Richard Budgett

Personal information
- Full name: Richard Gordon McBride Budgett
- Nationality: British
- Born: 20 March 1959 (age 67)

Medal record
Men's rowing
| Gold medal – first place | 1984 Los Angeles | Coxed four |

= Richard Budgett =

British rower and medical doctor

Richard Gordon McBride Budgett OBE (born 20 March 1959) is a British physician and was the Medical and Scientific Director of the International Olympic Committee from 2012 to 2024. He is currently the Scientific Advisor to the International Paralympic Committee. He won an Olympic rowing gold medal in coxed four at the 1984 Summer Olympics in Los Angeles. He was chief medical officer at the London 2012 Summer Olympics.

==Rowing career==
Budgett was born in 1959 in Glasgow. He studied medicine at Selwyn College, University of Cambridge, where he was a member of the Hermes Club, and the Middlesex Hospital University of London and read his MSc in Sports Medicine at Queen Mary College, University of London.

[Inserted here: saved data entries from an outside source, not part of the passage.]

(* ===== verification/Journal.v ===== *)
(** The session journal of the storage package ([AppendOnlySessionJournal] of
    storage/src/journal.ts): transactions appended to a JSONL file, one record each, its
    recovery when the process starts, and the exchange of journals as text.

    Modelling choices: the file of a journal is part of its state, as one process writes it;
    a write has an outcome as in [JsonLines]; the generated identifiers and the readings of the
    clock are arguments; the index of the entries is a search in the list of them.  The
    projection to the relational database ([replayToDb]) is not modelled. *)

From Stdlib Require Import Ascii.
From S2P Require Import Prelude JsValue JsonText SessionEntries JsonLines.

(** * Errors *)

Inductive entry_reason : Type :=
| NoObject
| BadId
| OtherSession
| BadSeqNumber
| BadParentId
| UnknownType
| BadTimestamp
| NoPayload
| BadBatch
| ExistingId
| Misplaced.

Inductive journal_error : Type :=
| CommitRejected (why : entry_reason)
| CommitUnknown
| InvalidLine (line : nat) (* of the file or of an import *)
| AlreadyExists
| WrongPlace
| BadEntry (why : entry_reason).

(** * Entries *)

Definition JOURNAL_ENTRY_TYPES : list string :=
  ["session_start"; "provider_session"; "model_loadout"; "context_edit"; "user_message"; "agent_turn"; "draft_revision"; "ledger_mutation";
   "compaction"; "tool_execution"; "operation_intent"; "operation_settlement"; "pipeline_stage"; "assistant_frame"; "tool_progress"; "custom"].

Definition non_blank (v : jsv) : bool := match v with VStr s => negb (blank (chars s)) | _ => false end.

Definition parseJournalEntry (sessionId : string) (value : jsv) : result entry_reason jsv :=
  match value with
  | VObj fs =>
      throw_if negb (non_blank (prop value "id")) with BadId in
      throw_if negb (is_string (prop value "sessionId") sessionId) with OtherSession in
      throw_if negb (is_safe_integer (prop value "seq")) || (as_num (prop value "seq") <? 1)%Z with BadSeqNumber in
      throw_if negb (match prop value "parentId" with VNull => true | v => non_blank v end) with BadParentId in
      throw_if negb (match prop value "type" with VStr t => bool_decide (t ∈ JOURNAL_ENTRY_TYPES) | _ => false end) with UnknownType in
      throw_if negb (is_number (prop value "timestamp")) || (as_num (prop value "timestamp") <? 0)%Z with BadTimestamp in
      throw_if negb (bool_decide (is_Some (assoc_get fs "payload"))) with NoPayload in
      Ok value
  | _ => Err NoObject
  end.

Fixpoint parse_all (sessionId : string) (values : list jsv) : result entry_reason (list jsv) :=
  match values with
  | [] => Ok []
  | v :: values => let* e := parseJournalEntry sessionId v in let* es := parse_all sessionId values in Ok (e :: es)
  end.

Definition parseJournalRecord (sessionId : string) (value : jsv) : result entry_reason (list jsv) :=
  match value with
  | VObj fs =>
      match assoc_get fs "journalBatch" with
      | Some mark =>
          match mark, prop value "entries" with
          | VNum 1, VArr (e :: entries) => parse_all sessionId (e :: entries)
          | _, _ => Err BadBatch
          end
      | None => let* e := parseJournalEntry sessionId value in Ok [e]
      end
  | _ => let* e := parseJournalEntry sessionId value in Ok [e]
  end.

Definition find_id (entries : list jsv) (id : string) : option jsv := List.find (fun e => bool_decide (entry_id e = id)) entries.

(** [validateEntryPlacement]: after [entries], with the parents of [index], at [nextSeq]. *)
Definition well_placed (entry : jsv) (entries index : list jsv) (nextSeq : Z) : bool :=
  match last entries with
  | Some previous => (entry_seq previous <? entry_seq entry)%Z
  | None => (1 <=? entry_seq entry)%Z
  end &&
  (entry_seq entry =? nextSeq)%Z &&
  match entry_parent entry with
  | None => true
  | Some p => match find_id index p with Some parent => (entry_seq parent <? entry_seq entry)%Z | None => false end
  end.

(** * The journal *)

(** [j_file] is [None] for a journal in memory. *)
Record journal : Type := MkJournal { j_session : string; j_entries : list jsv; j_nextSeq : Z; j_file : option text }.

Definition empty_journal (sessionId : string) (file : option text) : journal := MkJournal sessionId [] 1 file.

(** [storeEntry] without its persistence. *)
Definition store_entry (j : journal) (entry : jsv) : result journal_error journal :=
  throw_if bool_decide (is_Some (find_id (j_entries j) (entry_id entry))) with AlreadyExists in
  throw_if negb (well_placed entry (j_entries j) (j_entries j) (j_nextSeq j)) with WrongPlace in
  Ok (MkJournal (j_session j) (j_entries j ++ [entry]) (entry_seq entry + 1) (j_file j)).

(** [persistRecord]. *)
Definition persist (io : option nat) (j : journal) (record : jsv) : journal * result journal_error unit :=
  match j_file j with
  | None => (j, Ok tt)
  | Some content =>
      let line := JSON_text record ++ [newline] in
      match io with
      | None => (MkJournal (j_session j) (j_entries j) (j_nextSeq j) (Some (content ++ line)), Ok tt)
      | Some n => (MkJournal (j_session j) (j_entries j) (j_nextSeq j) (Some (content ++ take n line)), Err CommitUnknown)
      end
  end.

(** [storeEntry] with its persistence. *)
Definition store_persisted (io : option nat) (j : journal) (entry : jsv) : journal * result journal_error unit :=
  match store_entry j entry with
  | Err e => (j, Err e)
  | Ok _ =>
      match persist io j entry with
      | (j, Err e) => (j, Err e)
      | (j, Ok _) => match store_entry j entry with Ok j => (j, Ok tt) | Err e => (j, Err e) end
      end
  end.

(** * Transactions *)

(** [JournalAppend], with what the generator and the clock give for it. *)
Record append_request : Type := MkAppend {
  a_type : string; a_payload : jsv; a_id : option string; a_parentId : option (option string); a_generated : string; a_time : Z }.

Definition journal_entry (sessionId id : string) (seq : Z) (parentId : option string) (a : append_request) : jsv :=
  VObj [("id", VStr id); ("sessionId", VStr sessionId); ("seq", VNum seq);
        ("parentId", match parentId with Some p => VStr p | None => VNull end);
        ("type", VStr (a_type a)); ("timestamp", VNum (a_time a)); ("payload", a_payload a)].

Definition last_id (entries : list jsv) : option string := option_map entry_id (last entries).

(** The loop of [appendBatch]: the entries staged so far, and the parent of the next one. *)
Fixpoint stage (j : journal) (staged : list jsv) (parentId : option string) (appends : list append_request) : result entry_reason (list jsv) :=
  match appends with
  | [] => Ok staged
  | a :: appends =>
      let id := default (a_generated a) (a_id a) in
      throw_if blank (chars id) with BadId in
      throw_if bool_decide (is_Some (find_id (j_entries j) id)) || bool_decide (is_Some (find_id staged id)) with ExistingId in
      let seq := (j_nextSeq j + zlen staged)%Z in
      let* entry := parseJournalEntry (j_session j) (journal_entry (j_session j) id seq (default parentId (a_parentId a)) a) in
      throw_if negb (well_placed entry (if bool_decide (length staged = 0) then j_entries j else staged) (staged ++ j_entries j) seq) with Misplaced in
      stage j (staged ++ [entry]) (Some id) appends
  end.

(** The record of a transaction. *)
Definition transaction_record (staged : list jsv) : jsv :=
  match staged with [e] => e | _ => VObj [("journalBatch", VNum 1); ("entries", VArr staged)] end.

Definition adopt (j : journal) (staged : list jsv) : result journal_error journal := fold_res store_entry j staged.

Definition appendBatch (io : option nat) (j : journal) (appends : list append_request) : journal * result journal_error (list jsv) :=
  match appends with
  | [] => (j, Ok [])
  | _ =>
      match stage j [] (last_id (j_entries j)) appends with
      | Err why => (j, Err (CommitRejected why))
      | Ok staged =>
          match persist io j (transaction_record staged) with
          | (j, Err e) => (j, Err e)
          | (j, Ok _) => match adopt j staged with Ok j => (j, Ok staged) | Err _ => (j, Err CommitUnknown) end
          end
      end
  end.

(** [append]: one request, whose parent is the last entry unless it is given. *)
Definition append (io : option nat) (j : journal) (a : append_request) : journal * result journal_error (list jsv) :=
  appendBatch io j [MkAppend (a_type a) (a_payload a) (a_id a) (Some (default (last_id (j_entries j)) (a_parentId a))) (a_generated a) (a_time a)].

(** * Recovery *)

(** The entries of a line that is not blank; [None] is a [SyntaxError]. *)
Definition parse_line (sessionId : string) (line : text) : option (result entry_reason (list jsv)) :=
  option_map (parseJournalRecord sessionId) (JSON_parse line).

Definition store_line (j : journal) (entries : result entry_reason (list jsv)) : result journal_error journal :=
  match entries with Ok es => fold_res store_entry j es | Err why => Err (BadEntry why) end.

(** [validPrefix] and its size with a newline. *)
Fixpoint join_lines (lines : list text) : text :=
  match lines with
  | [] => []
  | [l] => l
  | l :: lines => l ++ newline :: join_lines lines
  end.

Definition prefix_size (lines : list text) : nat :=
  match join_lines (List.filter (fun l => negb (blank l)) lines) with [] => 0 | t => S (length t) end.

Definition set_file (j : journal) (content : text) : journal := MkJournal (j_session j) (j_entries j) (j_nextSeq j) (Some content).

(** The loop of [loadFromFile] over the lines that are left; [seen] are those before them.  The
    result is the journal and the content it leaves when the last line is torn. *)
Fixpoint load_lines (terminated : bool) (content : text) (seen lines : list text) (j : journal) : result journal_error (journal * option text) :=
  match lines with
  | [] => Ok (j, None)
  | line :: lines =>
      if blank line then load_lines terminated content (seen ++ [line]) lines j
      else
        match parse_line (j_session j) line with
        | None => if negb terminated && bool_decide (length lines = 0) then Ok (j, Some (take (prefix_size seen) content)) else Err (InvalidLine (S (length seen)))
        | Some entries =>
            match store_line j entries with
            | Ok j => load_lines terminated content (seen ++ [line]) lines j
            | Err _ => Err (InvalidLine (S (length seen)))
            end
        end
  end.

(** The constructor over an existing file.  The missing newline is added by writing the file
    anew; [io] is the fate of that write. *)
Definition open_journal (io : option nat) (sessionId : string) (content : text) : text * result journal_error journal :=
  match content with
  | [] => ([], Ok (empty_journal sessionId (Some [])))
  | _ =>
      let terminated := ends_with_newline content in
      let lines := split_lines content in
      match load_lines terminated content [] (if terminated then removelast lines else lines) (empty_journal sessionId (Some content)) with
      | Err e => (content, Err e)
      | Ok (j, Some truncated) => (truncated, Ok (set_file j truncated))
      | Ok (j, None) =>
          if terminated then (content, Ok j)
          else match io with
               | None => (content ++ [newline], Ok (set_file j (content ++ [newline])))
               | Some n => (take n (content ++ [newline]), Err CommitUnknown)
               end
      end
  end.

(** * Exchange *)

(** [s.trim()]. *)
Definition trim_start (t : text) : text := (fix go t := match t with c :: t' => if is_space c then go t' else t | [] => [] end) t.
Definition trim (t : text) : text := rev (trim_start (rev (trim_start t))).

Definition exportToJsonl (j : journal) : text := join_lines (map JSON_text (j_entries j)).

(** The entries of one line that the journal does not have; one that is refused ends the line. *)
Fixpoint import_entries (j : journal) (imported : nat) (entries : list jsv) : journal * nat * result journal_error unit :=
  match entries with
  | [] => (j, imported, Ok tt)
  | e :: entries =>
      if bool_decide (is_Some (find_id (j_entries j) (entry_id e))) then import_entries j imported entries
      else match store_persisted None j e with
           | (j, Ok _) => import_entries j (S imported) entries
           | (j, Err err) => (j, imported, Err err)
           end
  end.

Definition import_line (j : journal) (imported : nat) (line : text) : journal * nat * result journal_error unit :=
  match parse_line (j_session j) (trim line) with
  | None => (j, imported, Err (BadEntry NoObject))
  | Some (Err why) => (j, imported, Err (BadEntry why))
  | Some (Ok entries) => import_entries j imported entries
  end.

Fixpoint import_lines (strict : bool) (index : nat) (j : journal) (imported : nat) (lines : list text) : journal * result journal_error nat :=
  match lines with
  | [] => (j, Ok imported)
  | line :: lines =>
      match trim line with
      | [] => import_lines strict (S index) j imported lines
      | _ =>
          match import_line j imported line with
          | (j, imported, Ok _) => import_lines strict (S index) j imported lines
          | (j, imported, Err _) => if strict then (j, Err (InvalidLine (S index))) else import_lines strict (S index) j imported lines
          end
      end
  end.

Definition importFromJsonl (strict : bool) (j : journal) (content : text) : journal * result journal_error nat :=
  import_lines strict 0 j 0 (split_lines content).

(** * Reading *)

Definition getEntries (j : journal) : list jsv := j_entries j.
Definition getEntry (j : journal) (id : string) : option jsv := find_id (j_entries j) id.
Definition getEntriesByType (j : journal) (type : string) : list jsv := List.filter (fun e => is_string (prop e "type") type) (j_entries j).
Definition count (j : journal) : Z := zlen (j_entries j).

Budgett won the coxed pairs title with Tom Cadoux-Hudson and Adrian Ellison and the coxed fours title with Cadoux-Hudson, Steve King, Geraint Fuller and Ellison, rowing for Tyrian and London University composites, at the 1982 National Rowing Championships.

Budgett was part of the British coxed four that won the gold medal at the 1984 Los Angeles Olympics, alongside Steve Redgrave, Martin Cross, Andy Holmes, and Adrian Ellison (cox).

==Medical career==
He next attended the Winter Olympics in 1992 and 1994 as the doctor for the British bob-sleigh team. He was Chief Medical Officer to the British team for the 1998, 2002 and 2006 Winter Olympics, and led the Team GB HQ medical team at the 1996, 2000, 2004 and 2008 Summer Olympics. He was Chairman of the British Olympic Association Medical Committee, and Director of Medical Services at the British Olympic Medical Institute. He was appointed as CMO to the 2012 Games in February 2007.

He was appointed Medical and Scientific Director of the International Olympic Committee in April 2012, to commence in the following October. He was part of The Prohibited List Expert Group of WADA (World Anti-doping Agency).He is currently part of WADA’s Health Medicine and Research Committee and the Scientific Advisor to the International Paralympic Committee since 2025.